To summarize: not everyone who may be called “rabbi” is necessarily deserving of that distinction. Your community is under no obligation to recognize the rabbinical credentials of those individuals who have received “ordination” privately or from lowly-regarded institutions. The rabbis in your city are similarly under no obligation to accept these persons as colleagues and as members of your local rabbinical association. You should, of course, act towards them with grace, cordiality and tact, with all due concern for communal unity, in the spirit of a tradition that calls upon us to follow “the paths of peace.” Yet the ultimate message is clear: if we as rabbis truly care about the quality and the reputation of our calling, it is our duty to advocate that membership in the rabbinate be restricted to those who clearly meet the proper educational standards.

NOTES

  1. Rabbi’s Manual (New York: CCAR, 1988), 232.
  2. B. Y’vamot 46b and Kiddushin 62b; Yad, Isurey Bi’ah 13:6-7 and 14:6; SA YD 268:3.
  3. The text says “verses” because the Talmud does not specify which verse is the subject of the midrash. According to Rashi (Y’vamot 46b, s.v. mishpat k’tiv beh), the verse in question is Numbers 15:16, and “judgment (mishpat) does not occur with less than three judges”; on the other hand, in Kiddushin 62b, he points to Leviticus 24:22. Tosafot (Y’vamot 46b, s.v. mishpat) offers Deuteronomy 1:16, following a baraita on Y’vamot 47a.
  4. The identification with the biblical term ger with the proselyte is found in the rabbinic literature. In the Bible itself, the ger is not a “convert to Judaism” but rather a “resident alien,” a non-Israelite permitted to dwell in the land and who, though remaining a non-citizen, enjoys certain privileges. For sources and discussion, see our responsum 5756.13.
  5. M. Sanhedrin 1:1; Rava, B. Sanhedrin 3a. The number three is derived by way of midrash on three appearances of the word elohim (“judges”) in Exodus 22; see the baraita near the top of B. Sanhedrin 3b. Rava holds that this requirement applies to all matters of monetary law (mamonot) as well as to matters involving fines (k’nasot).

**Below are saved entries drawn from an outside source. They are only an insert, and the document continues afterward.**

(* ===== verification/BatchV1.v ===== *)
(** * BatchV1: batched requests of version 1, as a replication makes them
    (replication/remote_bucket/client_wrapper.rs)

    Every record has a header of its own, named after its timestamp, and the contents
    follow each other in the body.  What the client writes is read back by the parser of
    the header, which is in the file of the protocol. *)

From stdpp Require Import prelude gmap strings sorting.
From Stdlib Require Import Ascii ZArith Lia.
From S2P Require Import Prelude Collections Text Split Batch BatchCodec BatchResponse BatchRoundtrip.
Open Scope Z_scope.

Definition DEFAULT_CONTENT_TYPE : string := "application/octet-stream".

Section V1.
Context `{HashIter} `{Http}.

(** ** Writing headers (client_wrapper.rs) *)

(** A record to send: its metadata, and its content in the chunks it is read in. *)
Record OutRecord := mkOut {
  or_timestamp : Z;
  or_meta : RecordMeta;
  or_chunks : list (list Z)
}.

Definition label_text (kv : string * string) : string := kv.1 +:+ String "=" (format_value kv.2).

(** The value of the header of a record, in [build_headers]. *)
Definition header_value (update_only : bool) (r : OutRecord) : string :=
  let meta := or_meta r in
  let fixed := if update_only then ["0"; EmptyString] else [show (meta_content_length meta); meta_content_type meta] in
  let ls := if decide (meta_labels meta = ∅) then []
            else [join_with "," (merge_sort str_le (label_text <$> hash_iter (meta_labels meta)))] in
  join_with "," (fixed ++ ls).

Definition time_header_name (ts : Z) : string := TIME_PREFIX +:+ show ts.

Definition body_length (records : list OutRecord) : Z :=
  foldl (λ acc r, u64_add acc (meta_content_length (or_meta r))) 0 records.

Fixpoint insert_time_headers (update_only : bool) (records : list OutRecord) (hs : list (string * HeaderValue))
    : outcome (list (string * HeaderValue)) :=
  match records with
  | [] => Ok hs
  | r :: records' =>
      v ← unwrap (header_from_str (header_value update_only r));
      insert_time_headers update_only records' (header_insert (time_header_name (or_timestamp r)) v hs)
  end.

(** [BucketWrapper::build_headers]. *)
Definition build_headers (records : list OutRecord) (update_only : bool) : outcome (list (string * HeaderValue)) :=
  let len := if update_only then 0 else body_length records in
  ct ← unwrap (header_from_str DEFAULT_CONTENT_TYPE);
  cl ← unwrap (header_from_str (show len));
  insert_time_headers update_only records (header_insert "content-length" cl (header_insert "content-type" ct [])).

(** [sort_by_timestamp]: the latest first. *)
Definition later (r r' : OutRecord) : Prop := or_timestamp r' ≤ or_timestamp r.
#[export] Instance later_dec : RelDecision later.
Proof. intros r r'. unfold later. apply _. Defined.

(** [prepare_batch_to_write]: the headers, and the chunks of the body, for which the
    records are taken from the end. *)
Definition prepare_batch_to_write (records : list OutRecord) : outcome (list (string * HeaderValue) * list (list Z)) :=
  let records := merge_sort later records in
  hs ← build_headers records false;
  Ok (hs, concat (or_chunks <$> reverse records)).
End V1.

(** ** Labels *)

(** A label that can travel: the name has no equals sign, no white space at its ends and
    no comma at its start; the value is empty or one that version 2 can send. *)
Definition label_ok (kv : string * string) : Prop :=
  tidy kv.1 = true ∧ lacks "=" kv.1 = true ∧ (∃ c k, kv.1 = String c k ∧ c ≠ ","%char) ∧
  (kv.2 = EmptyString ∨ value_ok kv.2).

Definition label_op (kv : string * string) : string * option string :=
  (kv.1, if decide (kv.2 = EmptyString) then None else Some kv.2).

Lemma label_op_text kv : label_text kv = kv.1 +:+ String "=" (op_text (label_op kv)).2.
Proof. unfold label_text, label_op, op_text. by case_decide as E; [rewrite E|]. Qed.

Lemma label_op_value kv : default EmptyString (label_op kv).2 = kv.2.
Proof. unfold label_op. by case_decide. Qed.

Lemma label_op_ok kv : label_ok kv → op_ok (label_op kv).
Proof. intros (_ & _ & _ & Hv). unfold label_op, op_ok. case_decide; [done|]. simpl. by destruct Hv. Qed.

(** One turn of the loop reads a label the way version 2 does. *)
Lemma labels_loop_step fuel kv value v rest ls :
  label_ok kv → split_value value = Ok (v, rest) →
  labels_loop (S (S fuel)) (kv.1 +:+ String "=" value) ls = labels_loop (S fuel) rest (<[kv.1 := v]> ls).
Proof.
  intros (Ht & He & _ & _) Hs. cbn [labels_loop]. rewrite split_once_app by done.
  rewrite (trim_tidy kv.1) by done. unfold split_value in Hs.
  destruct (starts_with value (String quote "")).
  - destruct (split_once quote (drop_str 1 value)) as [[v' rest']|]; [|done]. simpl in Hs. by inversion Hs; subst.
  - destruct (split_once "," value) as [[v' rest']|]; inversion Hs; subst; [done|]. by simpl.
Qed.

Lemma label_text_tidy kv : label_ok kv → tidy (label_text kv) = true ∧ ∃ c s, label_text kv = String c s ∧ c ≠ ","%char.
Proof.
  intros (Ht & _ & (c & k & Hk & Hc) & Hv). split.
  - unfold label_text. apply tidy_app; [done| |by rewrite Hk|done].
    change (String "=" (format_value kv.2)) with ("=" +:+ format_value kv.2).
    destruct Hv as [->|Hv]; [done|]. destruct (format_value_tidy _ Hv). by apply tidy_app.
  - unfold label_text. rewrite Hk. by eexists _, _.
Qed.

Lemma join_labels_tidy kvs :
  Forall label_ok kvs → kvs ≠ [] →
  tidy (join_with "," (label_text <$> kvs)) = true ∧ ∃ c s, join_with "," (label_text <$> kvs) = String c s ∧ c ≠ ","%char.
Proof.
  intros Hall. induction Hall as [|kv kvs Hkv Hkvs IH]; [done|]. intros _.
  destruct (label_text_tidy kv Hkv) as (Ht & c & s & Hs & Hc).
  destruct kvs as [|kv' kvs]; [simpl; eauto|]. destruct (IH ltac:(done)) as (Ht' & c' & s' & Hs' & Hc').
  rewrite !fmap_cons in *. rewrite join_with_cons. split.
  - apply tidy_app; [done| |by rewrite Hs|done].
    change (String "," ?x) with ("," +:+ x). apply tidy_app; [done|done|done|by rewrite Hs'].
  - rewrite Hs. by eexists _, _.
Qed.

Lemma append_after a c b d : (a +:+ String c b) +:+ d = a +:+ String c (b +:+ d).
Proof.
  induction a as [|x a IH]; [done|].
  change ((String x a +:+ String c b) +:+ d) with (String x ((a +:+ String c b) +:+ d)).
  change (String x a +:+ ?y) with (String x (a +:+ y)). by rewrite IH.
Qed.

Lemma labels_loop_spec kvs fuel ls :
  Forall label_ok kvs → (length kvs < fuel)%nat →
  labels_loop fuel (join_with "," (label_text <$> kvs)) ls = Ok (foldl (λ m kv, <[kv.1 := kv.2]> m) ls kvs).
Proof.
  intros Hall. revert fuel ls. induction Hall as [|kv kvs Hkv Hkvs IH]; intros fuel ls Hf.
  { by destruct fuel; [lia|]. }
  destruct fuel as [|[|fuel]]; simpl in Hf; [lia|lia|].
  destruct kvs as [|kv' kvs].
  - cbn [fmap list_fmap join_with]. rewrite label_op_text.
    rewrite (labels_loop_step fuel kv _ kv.2 EmptyString); [done|done|].
    rewrite split_value_last by (by apply label_op_ok). by rewrite label_op_value.
  - rewrite !fmap_cons, join_with_cons, <-fmap_cons, label_op_text.
    destruct (join_labels_tidy (kv' :: kvs) Hkvs ltac:(done)) as (Ht & c & s & Hs & Hc).
    rewrite append_after.
    rewrite (labels_loop_step fuel kv _ kv.2 (join_with "," (label_text <$> kv' :: kvs))); [|done|].
    + rewrite IH by (simpl in *; lia). done.
    + rewrite (split_value_more (label_op kv) _ c s) by (try done; by apply label_op_ok). by rewrite label_op_value.
Qed.

Lemma foldl_insert_union {V} (m : gmap string V) (kvs : list (string * V)) :
  NoDup kvs.*1 → foldl (λ m kv, <[kv.1 := kv.2]> m) m kvs = list_to_map kvs ∪ m.
Proof.
  revert m. induction kvs as [|[k v] kvs IH]; intros m Hnd; [simpl; by rewrite (left_id_L ∅ (∪))|].
  apply NoDup_cons in Hnd as [Hk Hnd]. simpl. rewrite IH by done.
  rewrite <-insert_union_r by (by apply not_elem_of_list_to_map_1). by rewrite insert_union_l.
Qed.

Section Headers.
Context `{HashIter} `{Http} `{!HashIterLaws} `{!HttpLaws}.

(** The labels of a record in the order they are sent. *)
Lemma sent_labels (ls : Labels) :
  ∃ kvs, merge_sort str_le (label_text <$> hash_iter ls) = label_text <$> kvs ∧ kvs ≡ₚ map_to_list ls.
Proof.
  destruct (Permutation_map_inv label_text (hash_iter ls) (l1 := merge_sort str_le (label_text <$> hash_iter ls)))
    as (kvs & Hk & Hp); [apply merge_sort_Permutation|].
  exists kvs. split; [done|]. rewrite <-Hp. apply hash_iter_perm.
Qed.

Lemma labels_read_back (ls : Labels) kvs :
  map_Forall (λ k v, label_ok (k, v)) ls → kvs ≡ₚ map_to_list ls →
  let text := join_with "," (label_text <$> kvs) in labels_loop (S (String.length text)) text ∅ = Ok ls.
Proof.
  intros Hok Hp text.
  assert (Forall label_ok kvs) as Hall.
  { apply Forall_forall. intros [k v] Hin. rewrite Hp in Hin. apply elem_of_map_to_list in Hin. by apply Hok. }
  subst text. rewrite labels_loop_spec; [|done|].
  - f_equal. rewrite foldl_insert_union by (rewrite Hp; apply NoDup_fst_map_to_list).
    rewrite (right_id_L ∅ (∪)). rewrite <-(list_to_map_to_list ls). apply list_to_map_proper; [|done].
    rewrite Hp. apply NoDup_fst_map_to_list.
  - destruct (join_length (label_text <$> kvs)) as [Hl|(w & Hw & ->)]; [rewrite length_fmap in Hl; lia|].
    apply list_elem_of_fmap in Hw as (kv & Hkv & Hin). rewrite Forall_forall in Hall.
    destruct (label_text_tidy kv (Hall kv Hin)) as (_ & c & s & Hs & _). by rewrite Hs in Hkv.
Qed.

(** What the header of a record can carry. *)
Record out_ok (r : OutRecord) : Prop := {
  oo_timestamp : is_u64 (or_timestamp r);
  oo_length : is_u64 (meta_content_length (or_meta r));
  oo_type : tidy (meta_content_type (or_meta r)) = true;
  oo_type_comma : lacks "," (meta_content_type (or_meta r)) = true;
  oo_type_set : meta_content_type (or_meta r) ≠ EmptyString;
  oo_labels : map_Forall (λ k v, label_ok (k, v)) (meta_labels (or_meta r))
}.

Definition read_header (r : OutRecord) : RecordHeader :=
  mkRecordHeader (meta_content_length (or_meta r)) (meta_content_type (or_meta r)) (meta_labels (or_meta r)).

Lemma parse_two_parts len ct rest labels_text ls :
  is_u64 len → tidy ct = true → lacks "," ct = true → ct ≠ EmptyString →
  (rest = EmptyString ∧ labels_text = DEFAULT_CONTENT_TYPE ∨ rest = String "," labels_text) →
  labels_loop (S (String.length labels_text)) labels_text ∅ = Ok ls →
  parse_batched_header (show len +:+ String "," (ct +:+ rest)) = Ok (mkRecordHeader len ct ls).
Proof.
  intros Hl Ht Hc Hne Hrest Hls. unfold parse_batched_header. fold DEFAULT_CONTENT_TYPE.
  rewrite split_once_app by (by apply (lacks_class numeric), show_numeric).
  cbn [ok_or mbind outcome_bind]. rewrite (trim_tidy (show len)) by (apply tidy_plain, show_plain).
  rewrite parse_u64_show by done. cbn [ok_or mbind outcome_bind].
  assert (default (ct +:+ rest, DEFAULT_CONTENT_TYPE) (split_once "," (ct +:+ rest)) = (ct, labels_text)) as ->.
  { destruct Hrest as [[-> ->]| ->]; [rewrite string_app_nil_r, split_once_none by done|rewrite split_once_app by done]; done. }
  rewrite decide_False, Hls by done. cbn [mbind outcome_bind]. by rewrite trim_tidy.
Qed.

Lemma header_value_read r :
  out_ok r → all_chars visible (header_value false r) = true ∧ parse_batched_header (header_value false r) = Ok (read_header r).
Proof.
  intros Hok. destruct Hok as [_ Hlen Ht Hc Hne Hls]. unfold header_value, read_header.
  set (len := meta_content_length _) in *. set (ct := meta_content_type _) in *. set (ls := meta_labels _) in *.
  assert (all_chars visible (show len) = true) as Hvl by (eapply all_chars_impl, show_plain; apply plain_visible).
  assert (all_chars visible ct = true) as Hvt by (by apply tidy_iff in Ht as [? _]).
  case_decide as Hnil.
  - cbn [app join_with]. split.
    + rewrite all_chars_app, Hvl. simpl. by rewrite Hvt.
    + rewrite <-(string_app_nil_r ct) at 1. rewrite Hnil. by eapply parse_two_parts; eauto.
  - destruct (sent_labels ls) as (kvs & -> & Hp). cbn [app join_with].
    assert (kvs ≠ []) as Hk. { intros ->. apply Permutation_nil_l in Hp. symmetry in Hp. by apply map_to_list_empty_iff in Hp. }
    split.
    + destruct (join_labels_tidy kvs) as [[Hv _]%tidy_iff _]; [|done|].
      { apply Forall_forall. intros [k v] Hin. rewrite Hp in Hin. apply elem_of_map_to_list in Hin. by apply Hls. }
      rewrite all_chars_app, Hvl. simpl. rewrite all_chars_app, Hvt. simpl. done.
    + eapply parse_two_parts; [done|done|done|done|by right|]. by apply labels_read_back.
Qed.
End Headers.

  6. Rav Acha b. deRav Ika, B. Sanhedrin 3a.
  7. The term used here is hedyotot, which can be translated either as “persons ignorant of the law” or “persons who are not ordained judges (musmakhim).” In this case, the Talmudic text (B. Sanhedrin 3a) makes it clear that we are speaking of the former.
  8. SA HM 3:1. This reasoning is used in the Talmud (B. Sanhedrin 3a) to support the position of Rav Acha: that is, although the Torah permits one person to judge a case, the Rabbis impose the requirement of three so that at least one of them will be gamir, i.e., one who is familiar with the law at least on a basic level (see Rashi, Sanhedrin 3a, s.v. d’gamir: “one who has heard some of the laws from sages and judges”).
  9. Tosafot, Sanhedrin 3a, s.v. ‘i efshar; Hilkhot HaRosh, Sanhedrin 1:1; SA HM 3:1.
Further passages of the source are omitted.